2. Try out sentiment analysis

Enter a test phrase in the input field and press ANALYZE. When you do this, the sentiment analysis model scores the text somewhere between 0 and 1 for what it describes as negative to positive sentiment. What does negative or positive mean in this case? You might have an intuitive sense, but it’s hard to pin down and even harder to quantify accurately.

Try this!

By trying out a few different phrases, we can quickly see how subjective (even suspect) the tool is. For example, “Today is a happy day” ranks very high, but so does “Today is a sad day.” “Today” itself has a very high score, while “tomorrow” has a quite low score, and “yesterday” is fairly high. How do words rank that are not sentimental values at all, but potentially value judgments?

In the example from the image above, using text excerpted from the training dataset itself, the phrase Each of the families has a gay son ranks highly, while swapping only the word daughter causes the score to drop from an almost fully positive 95.9 for a gay son to a low 36.8 for a gay daughter.

Critical Context

This tool analyzes only a single dimension of sentiment from negative to positive, so what does it actually understand sentiment (or feeling) to mean? It is unclear. What other dimensions would you consider important when thinking about feeling? Psychologist James A Russel began with two intersecting scales: valence (mild to intense) and affect (positive to negative). Other researchers have suggested various numbers of emotion categories, but none agree on a standard set of universal emotions (Barrett 2017).
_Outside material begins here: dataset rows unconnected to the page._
Lemma tlv_unlink_ok l ty : tlvs_ok l ->
  match tlv_unlink l ty with
  | Some l' => tlv_map l' = delete ty (tlv_map l) /\ tlvs_ok l' /\ is_Some (tlv_map l !! ty) /\ (forall x, x ∈ map tlv_type l' -> x ∈ map tlv_type l)
  | None => tlv_map l !! ty = None
  end.
Proof.
  induction l as [|x l IH]; intros [H1 H2]; [apply lookup_empty|]. cbn [tlv_unlink map] in *. apply NoDup_cons in H1 as [Hx H1]. apply Forall_cons in H2 as [Hl H2].
  rewrite !tlv_map_cons. destruct (Z.eqb_spec (tlv_type x) ty) as [E|N].
  - split; [|split; [done|split; [rewrite E, lookup_insert_eq; by eexists|intros y Hy; by right]]]. rewrite E, delete_insert_id; [done|]. rewrite <- E. apply not_elem_of_list_to_map_1.
    intros ([y v] & Ey & Hy)%list_elem_of_fmap. apply Hx. cbn in Ey. subst y. apply list_elem_of_In, in_map_iff in Hy as (z & [= <- <-] & Hz). apply list_elem_of_In. by apply in_map.
  - specialize (IH {| tv_types := H1; tv_lengths := H2 |}). destruct (tlv_unlink l ty) as [l'|]; cbn [fmap option_fmap option_map].
    + destruct IH as (I1 & [I2 I3] & I4 & I5). split; [rewrite tlv_map_cons, I1; by rewrite delete_insert_ne|]. split; [split; [|by constructor]|].
      * cbn. apply NoDup_cons. split; [|done]. intros Hy. apply Hx, I5, Hy.
      * split; [by rewrite lookup_insert_ne|]. intros y. cbn. rewrite !elem_of_cons. intros [->|Hy]; [by left|right; by apply I5].
    + by rewrite lookup_insert_ne.
Qed.
(** The body of a success answer of the token endpoint, and the body of an
    answer of the profile endpoint (whose status the handler does not look at). *)
Definition token_body (env : Env) (tokenData : json) : Prop :=
  exists tokenResponse,
    token_endpoint env = inr tokenResponse
    /\ ok tokenResponse = true /\ json_body tokenResponse = inr tokenData.

Definition profile_body (env : Env) (profileData : json) : Prop :=
  exists profileResponse,
    userinfo_endpoint env = inr profileResponse
    /\ json_body profileResponse = inr profileData.

(** The local offset is the same at the creation of [expiresAt] and at the
    local time [n] seconds later: no change of the zone's offset falls in
    between. *)
Definition steady_offset (env : Env) (n : Z) : Prop :=
  offset_at_local (timezone env)
    (now env + offset_at_utc (timezone env) (now env) + n * 1000)
  = offset_at_utc (timezone env) (now env).

(** The columns the handler writes. *)
Definition connection_columns : list jstring :=
  [lit "linkedin_token"; lit "linkedin_profile_id"; lit "linkedin_connected";
   lit "linkedin_token_expires_at"].

(** A populated field of a connection record: a non-empty string. *)
Definition populated (v : jsval) : bool :=
  match v with
  | JsJson (JStr (_ :: _)) => true
  | _ => false
  end.

End Outcomes.
Export Outcomes.

(** ** Scenarios: concrete surroundings *)

Module Scenarios.

Definition utc : TimeZone :=
  {| offset_at_utc := fun _ => 0; offset_at_local := fun _ => 0 |}.

Definition json_response (status_ok : bool) (j : json) : JsError + Response :=
  inr {| ok := status_ok; json_body := inr j |}.

(** Surroundings with working configuration, the given clock and zone, and
    the given answers. *)
Definition surroundings_at (clock : Z) (zone : TimeZone)
    (token profile : JsError + Response)
    (user : JsError + option User) (update : JsError + option JsError) : Env :=
  {| process_env := fun name =>
       if decide (name = lit "LINKEDIN_CLIENT_ID") then Some (lit "86j7ddjv9w7b8m")
       else if decide (name = lit "LINKEDIN_CLIENT_SECRET") then Some (lit "s3cret")
       else None;
     createClient_outcome := None;
     token_endpoint := token;
     userinfo_endpoint := profile;
     now := clock;
     timezone := zone;
     StringToInteger := fun _ => None;
     getUser_outcome := user;
     update_outcome := update |}.
(** *** [operator[]] followed by [push_back] *)

Section Subscript.
Variable comp : Q -> Q -> bool.
Hypothesis comp_trans :
  forall a b c, comp a b = true -> comp b c = true -> comp a c = true.

Lemma subscript_keys (P : Q -> Prop) (p : Q)
    (f : PriceLevel.t -> PriceLevel.t) (m : levels) :
  P p -> Forall (fun kl => P kl.1) m ->
  Forall (fun kl => P kl.1) (subscript comp p f m).
Proof.
  intros Hp. induction m as [|[k l] m IH]; intros Hm; simpl.
  - constructor; [exact Hp | constructor].
  - pose proof Hm as Hm0. apply Forall_cons in Hm0 as [Hk Hm'].
    destruct (comp p k); [constructor; [exact Hp | exact Hm]|].
    destruct (comp k p); constructor; auto.
Qed.

Lemma subscript_sorted (p : Q) (f : PriceLevel.t -> PriceLevel.t)
    (m : levels) :
  sorted_by comp m -> sorted_by comp (subscript comp p f m).
Proof.
  unfold sorted_by. induction m as [|[k l] m IH]; intros Hm; simpl.
  - repeat constructor.
  - pose proof Hm as Hm0. apply StronglySorted_inv in Hm0 as [Hs Hk].
    destruct (comp p k) eqn:Epk.
    + constructor; [exact Hm|]. constructor; [exact Epk|].
      eapply Forall_impl; [exact Hk|]. intros [k' l'] H. simpl in *.
      exact (comp_trans _ _ _ Epk H).
    + destruct (comp k p) eqn:Ekp.
      * constructor; [exact (IH Hs)|].
        apply (subscript_keys (fun x => comp k x = true)); assumption.
      * constructor; assumption.
Qed.

Lemma subscript_first_key (p : Q) (f : PriceLevel.t -> PriceLevel.t)
    (m : levels) :
  first_key (subscript comp p f m) =
  match m with
  | [] => p
  | (k, _) :: _ => if comp p k then p else k
  end.
Proof.
  destruct m as [|[k l] m]; simpl; [reflexivity|].
  destruct (comp p k); [reflexivity|]. destruct (comp k p); reflexivity.
Qed.

Lemma subscript_resting (p : Q) (q : Z) (o x : Order.t) (m : levels) :
  x ∈ resting (subscript comp p (push_order p q o) m) ->
  x = o \/ x ∈ resting m.
Proof.
  induction m as [|[k l] m IH]; cbn [subscript].
  - rewrite resting_cons. cbn. intros H.
    apply list_elem_of_singleton in H. left. exact H.
  - destruct (comp p k).
    + rewrite (resting_cons p). cbn [push_order PriceLevel.orders PriceLevel.make].
      cbn [app]. intros H.
      apply elem_of_cons in H as [H|H]; [left; exact H | right; exact H].
    + destruct (comp k p); rewrite !resting_cons; intros H.
      * apply elem_of_app in H as [H|H].
        -- right. apply elem_of_app. left. exact H.
        -- destruct (IH H) as [E|E]; [left; exact E|].
           right. apply elem_of_app. right. exact E.
      * cbn [push_order PriceLevel.orders] in H. rewrite <- app_assoc in H.
        apply elem_of_app in H as [H|H].
        -- right. apply elem_of_app. left. exact H.
        -- apply elem_of_cons in H as [H|H]; [left; exact H|].
           right. apply elem_of_app. right. exact H.
Qed.

Lemma subscript_full (p : Q) (q : Z) (o : Order.t) (m : levels) :
  Order.quantity o = q -> 0 < q ->
  Forall (fun kl => level_full kl.2) m ->
  side_quantity m + q < 2 ^ 32 ->
  Forall (fun kl => level_full kl.2) (subscript comp p (push_order p q o) m) /\
  side_quantity (subscript comp p (push_order p q o) m) = side_quantity m + q.
Proof.
  intros Hq Hpos.
  assert (Hnew : forall l, level_full l ->
            PriceLevel.total_quantity l + q < 2 ^ 32 ->
            level_full (push_order p q o l) /\
            PriceLevel.total_quantity (push_order p q o l)
              = PriceLevel.total_quantity l + q).
  { intros l (Hne & Hall & Ht) Hlt.
    pose proof (sum_quantity_positive _ Hall) as [H0 _].
    unfold level_full, push_order. simpl.
    rewrite u32_small by lia. repeat split.
    - destruct (PriceLevel.orders l); discriminate.
    - apply Forall_app. split; [exact Hall|]. constructor; [lia | constructor].
    - rewrite sum_quantity_app, Ht, Hq. reflexivity. }
  assert (Hfresh : q < 2 ^ 32 ->
            level_full (push_order p q o (PriceLevel.make 0)) /\
            PriceLevel.total_quantity (push_order p q o (PriceLevel.make 0)) = q).
  { intros Hlt. unfold level_full, push_order. simpl.
    rewrite u32_small by lia. repeat split.
    - discriminate.
    - constructor; [lia | constructor].
    - rewrite Hq. lia. }
  induction m as [|[k l] m IH]; intros Hm Hlt; simpl in *.
  - destruct (Hfresh ltac:(lia)) as [H1 H2]. split.
    + constructor; [exact H1 | constructor].
    + rewrite H2. lia.
  - pose proof Hm as Hm0. apply Forall_cons in Hm0 as [Hl Hm'].
    pose proof (side_quantity_nonneg _ Hm') as Hge.
    pose proof (level_full_positive _ Hl) as Hlp. simpl in Hlp.
    destruct (comp p k).
    + destruct (Hfresh ltac:(lia)) as [H1 H2]. split.
      * constructor; [exact H1 | exact Hm].
      * simpl. rewrite H2. lia.
    + destruct (comp k p).
      * destruct (IH Hm' ltac:(lia)) as [H1 H2]. split.
        -- constructor; [exact Hl | exact H1].
        -- simpl. rewrite H2. lia.
      * destruct (Hnew l Hl ltac:(lia)) as [H1 H2]. split.
        -- constructor; [exact H1 | exact Hm'].
        -- simpl. rewrite H2. lia.
Qed.
End Subscript.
We might imagine many other measures besides emotional qualities for analyzing text as well. This variability shows how impossible it can be to quantify subjective qualities, no matter how many categories are specified.

3. Import the IMDB Sentiment dataset

The sentiment model our tool uses is trained on a dataset of movie reviews from IMDB that have been hand-scored by data workers as either all “positive” (1) or all “negative” (0) in sentiment.

We can take a look at the dataset itself to understand more about what it contains, by accessing the text of the dataset via API.¹

We use the Javascript tool fetch to access the IMDB Sentiment dataset from the Hugging Face Dataset Hub. Let’s look at the code that does this:

let TASK = `rows` // 'rows' (all) or 'search' or 'filter'  
let DS_NAME = `stanfordnlp%2Fimdb` // name of dataset  
let CONFIG = `plain_text`  
let OFFSET = 0 // how many to skip over before searching  
let ENTRIES = 10 // can display up to 100 at a time  
let SPLIT = 'train' // or 'test' or 'unsupervised'

These are the variables that together build a URL we will send to fetch the database entries. The API for this specific tool can be reached at this URL and we add parameters to the URL to determine exactly what data to request. We’ve made these into string variables to make them easier to change later. Instead of changing the URL itself every time, you can change the variables at the top of your code: We set TASK to rows for now because we want to access any and all rows in the whole dataset. DS_NAME is set to stanfordnlp%2Fimdb to indicate the name of the dataset. OFFSET when set to 0 will start from the beginning of the dataset list, but if we set it to 1000 it would skip the first 1000 items. ENTRIES is the number of entries you are requesting, in this case 10, but you can request up to 100 at a time. SPLIT tells the API you’d like to work with the train (training) portion of the dataset, as opposed to another section that was set aside for testing. These variables are sent to our URL variable to build a complete URL for fetching from the API, so that this placeholder URL:

const URL = `https://datasets-server.huggingface.co/${TASK}?dataset=${DS_NAME}&config=${CONFIG}&split=${SPLIT}&offset=${OFFSET}&length=${ENTRIES}`

turns into this final URL, with the values from our variables filled in:

const URL = `https://datasets-server.huggingface.co/rows?dataset=stanfordnlp%2Fimdb&config=plain_text&split=train&offset=0&length=10`

Try this!

You can paste this version of the link into your browser and see the output. This is also a way to test that your fetch code will work.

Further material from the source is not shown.